▶ [BRIEF] Reproduce the entries shown below only from the line with "rewrite Forall_forall in *." down to the line with "unfold parse_rules. rewrite", keeping both end lines and copying each one exactly.

[Saved entries]
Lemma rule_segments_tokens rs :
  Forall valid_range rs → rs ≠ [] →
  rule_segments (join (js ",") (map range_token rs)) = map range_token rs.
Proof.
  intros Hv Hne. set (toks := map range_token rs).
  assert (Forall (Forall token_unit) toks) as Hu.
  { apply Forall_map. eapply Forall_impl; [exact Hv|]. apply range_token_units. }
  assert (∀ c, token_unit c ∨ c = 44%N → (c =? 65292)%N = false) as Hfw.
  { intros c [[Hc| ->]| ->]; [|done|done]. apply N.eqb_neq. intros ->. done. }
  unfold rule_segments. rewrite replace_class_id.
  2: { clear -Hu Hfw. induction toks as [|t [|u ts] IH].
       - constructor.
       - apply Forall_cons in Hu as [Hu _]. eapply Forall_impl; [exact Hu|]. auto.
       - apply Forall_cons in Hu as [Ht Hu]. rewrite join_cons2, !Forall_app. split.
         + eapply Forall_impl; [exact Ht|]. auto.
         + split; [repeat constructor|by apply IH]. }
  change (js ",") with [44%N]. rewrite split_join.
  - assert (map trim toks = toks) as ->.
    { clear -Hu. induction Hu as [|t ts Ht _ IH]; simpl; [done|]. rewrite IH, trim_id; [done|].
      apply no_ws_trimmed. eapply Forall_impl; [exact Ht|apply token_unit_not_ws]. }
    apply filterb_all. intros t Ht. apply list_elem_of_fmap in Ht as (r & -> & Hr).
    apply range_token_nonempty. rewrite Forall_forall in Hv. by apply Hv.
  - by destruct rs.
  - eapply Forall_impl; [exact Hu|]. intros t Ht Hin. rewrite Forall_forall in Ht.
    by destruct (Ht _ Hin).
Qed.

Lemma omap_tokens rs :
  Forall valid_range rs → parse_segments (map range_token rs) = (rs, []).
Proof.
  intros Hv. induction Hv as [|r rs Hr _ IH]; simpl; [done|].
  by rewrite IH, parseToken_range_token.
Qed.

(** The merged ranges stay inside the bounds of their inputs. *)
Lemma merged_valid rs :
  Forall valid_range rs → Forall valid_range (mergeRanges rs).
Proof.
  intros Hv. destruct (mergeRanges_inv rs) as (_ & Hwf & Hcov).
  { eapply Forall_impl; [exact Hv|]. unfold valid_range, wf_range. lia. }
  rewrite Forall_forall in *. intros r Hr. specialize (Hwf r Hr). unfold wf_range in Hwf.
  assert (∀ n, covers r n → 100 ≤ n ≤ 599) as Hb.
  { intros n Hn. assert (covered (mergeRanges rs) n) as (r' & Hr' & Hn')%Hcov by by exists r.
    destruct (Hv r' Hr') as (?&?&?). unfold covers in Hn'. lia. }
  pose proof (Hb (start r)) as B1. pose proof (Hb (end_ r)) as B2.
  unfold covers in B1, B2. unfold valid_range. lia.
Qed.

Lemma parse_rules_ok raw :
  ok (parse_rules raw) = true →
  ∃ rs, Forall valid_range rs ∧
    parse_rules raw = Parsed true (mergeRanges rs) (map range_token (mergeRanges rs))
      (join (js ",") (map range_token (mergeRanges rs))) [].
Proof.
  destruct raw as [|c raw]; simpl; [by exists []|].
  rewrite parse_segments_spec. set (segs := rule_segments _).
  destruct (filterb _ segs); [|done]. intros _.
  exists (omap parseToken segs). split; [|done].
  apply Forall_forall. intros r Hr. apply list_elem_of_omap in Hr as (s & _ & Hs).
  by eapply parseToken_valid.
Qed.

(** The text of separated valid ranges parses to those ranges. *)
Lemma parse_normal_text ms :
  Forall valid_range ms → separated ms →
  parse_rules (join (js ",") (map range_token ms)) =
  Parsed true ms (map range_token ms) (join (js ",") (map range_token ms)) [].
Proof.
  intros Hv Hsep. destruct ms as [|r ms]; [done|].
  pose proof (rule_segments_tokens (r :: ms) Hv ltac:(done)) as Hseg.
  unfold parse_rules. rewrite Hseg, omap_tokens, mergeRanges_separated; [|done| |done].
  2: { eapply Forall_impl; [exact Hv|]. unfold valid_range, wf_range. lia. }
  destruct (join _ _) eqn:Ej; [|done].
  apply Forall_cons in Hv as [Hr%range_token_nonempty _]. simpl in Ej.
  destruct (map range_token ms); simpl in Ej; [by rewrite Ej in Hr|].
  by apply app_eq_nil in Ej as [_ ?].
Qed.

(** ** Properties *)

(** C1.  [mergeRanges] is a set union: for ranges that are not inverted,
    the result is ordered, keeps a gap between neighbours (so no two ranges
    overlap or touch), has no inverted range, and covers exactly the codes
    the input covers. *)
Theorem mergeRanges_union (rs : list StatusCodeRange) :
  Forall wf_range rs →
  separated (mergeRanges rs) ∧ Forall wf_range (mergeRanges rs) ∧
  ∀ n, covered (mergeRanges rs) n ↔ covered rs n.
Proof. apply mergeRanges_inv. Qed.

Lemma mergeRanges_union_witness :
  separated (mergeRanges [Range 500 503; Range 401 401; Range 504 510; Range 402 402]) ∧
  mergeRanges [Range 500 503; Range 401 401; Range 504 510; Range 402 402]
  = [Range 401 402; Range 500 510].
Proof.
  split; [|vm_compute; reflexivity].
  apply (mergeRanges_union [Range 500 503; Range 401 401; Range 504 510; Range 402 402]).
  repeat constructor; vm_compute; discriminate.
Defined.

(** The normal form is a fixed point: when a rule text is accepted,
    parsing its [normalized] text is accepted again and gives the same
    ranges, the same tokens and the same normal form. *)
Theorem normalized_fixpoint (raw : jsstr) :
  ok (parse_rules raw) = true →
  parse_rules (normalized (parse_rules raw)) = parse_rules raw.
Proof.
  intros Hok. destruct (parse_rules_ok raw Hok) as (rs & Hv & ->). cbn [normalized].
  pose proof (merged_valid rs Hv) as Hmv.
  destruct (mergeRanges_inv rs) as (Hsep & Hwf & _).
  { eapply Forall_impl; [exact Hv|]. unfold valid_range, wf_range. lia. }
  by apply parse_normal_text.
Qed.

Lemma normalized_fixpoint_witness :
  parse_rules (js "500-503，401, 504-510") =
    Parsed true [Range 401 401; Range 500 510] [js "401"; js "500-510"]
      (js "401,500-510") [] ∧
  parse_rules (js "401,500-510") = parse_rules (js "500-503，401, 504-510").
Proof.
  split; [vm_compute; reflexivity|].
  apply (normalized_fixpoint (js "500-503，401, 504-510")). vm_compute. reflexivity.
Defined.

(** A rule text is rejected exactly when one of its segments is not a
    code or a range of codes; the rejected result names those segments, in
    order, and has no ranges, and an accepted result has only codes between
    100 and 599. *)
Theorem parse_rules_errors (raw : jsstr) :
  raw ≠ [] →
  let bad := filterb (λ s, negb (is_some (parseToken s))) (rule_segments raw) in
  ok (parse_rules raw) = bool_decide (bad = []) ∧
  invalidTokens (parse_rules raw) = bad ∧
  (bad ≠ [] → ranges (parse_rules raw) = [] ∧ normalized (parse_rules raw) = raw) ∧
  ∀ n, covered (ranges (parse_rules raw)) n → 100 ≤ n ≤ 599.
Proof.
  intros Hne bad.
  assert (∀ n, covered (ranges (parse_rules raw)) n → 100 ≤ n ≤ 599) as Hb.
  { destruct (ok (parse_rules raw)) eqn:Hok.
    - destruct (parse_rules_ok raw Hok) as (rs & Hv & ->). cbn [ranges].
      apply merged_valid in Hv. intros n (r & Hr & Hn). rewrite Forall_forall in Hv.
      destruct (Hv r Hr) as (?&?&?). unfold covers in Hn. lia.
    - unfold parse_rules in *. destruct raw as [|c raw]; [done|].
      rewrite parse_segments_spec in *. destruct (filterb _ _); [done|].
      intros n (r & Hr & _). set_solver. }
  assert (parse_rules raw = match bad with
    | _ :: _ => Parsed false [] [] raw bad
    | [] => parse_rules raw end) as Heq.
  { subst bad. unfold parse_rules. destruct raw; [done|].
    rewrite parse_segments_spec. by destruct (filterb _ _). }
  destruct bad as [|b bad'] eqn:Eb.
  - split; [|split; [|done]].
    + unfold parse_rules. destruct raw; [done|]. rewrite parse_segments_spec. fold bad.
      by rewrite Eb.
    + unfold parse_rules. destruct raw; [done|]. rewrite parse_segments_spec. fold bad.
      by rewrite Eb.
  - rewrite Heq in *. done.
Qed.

▶ [ANSWER SECTION]
  rewrite Forall_forall in *. intros r Hr. specialize (Hwf r Hr). unfold wf_range in Hwf.
  assert (∀ n, covers r n → 100 ≤ n ≤ 599) as Hb.
  { intros n Hn. assert (covered (mergeRanges rs) n) as (r' & Hr' & Hn')%Hcov by by exists r.
    destruct (Hv r' Hr') as (?&?&?). unfold covers in Hn'. lia. }
  pose proof (Hb (start r)) as B1. pose proof (Hb (end_ r)) as B2.
  unfold covers in B1, B2. unfold valid_range. lia.
Qed.

Lemma parse_rules_ok raw :
  ok (parse_rules raw) = true →
  ∃ rs, Forall valid_range rs ∧
    parse_rules raw = Parsed true (mergeRanges rs) (map range_token (mergeRanges rs))
      (join (js ",") (map range_token (mergeRanges rs))) [].
Proof.
  destruct raw as [|c raw]; simpl; [by exists []|].
  rewrite parse_segments_spec. set (segs := rule_segments _).
  destruct (filterb _ segs); [|done]. intros _.
  exists (omap parseToken segs). split; [|done].
  apply Forall_forall. intros r Hr. apply list_elem_of_omap in Hr as (s & _ & Hs).
  by eapply parseToken_valid.
Qed.

(** The text of separated valid ranges parses to those ranges. *)
Lemma parse_normal_text ms :
  Forall valid_range ms → separated ms →
  parse_rules (join (js ",") (map range_token ms)) =
  Parsed true ms (map range_token ms) (join (js ",") (map range_token ms)) [].
Proof.
  intros Hv Hsep. destruct ms as [|r ms]; [done|].
  pose proof (rule_segments_tokens (r :: ms) Hv ltac:(done)) as Hseg.
  unfold parse_rules. rewrite Hseg, omap_tokens, mergeRanges_separated; [|done| |done].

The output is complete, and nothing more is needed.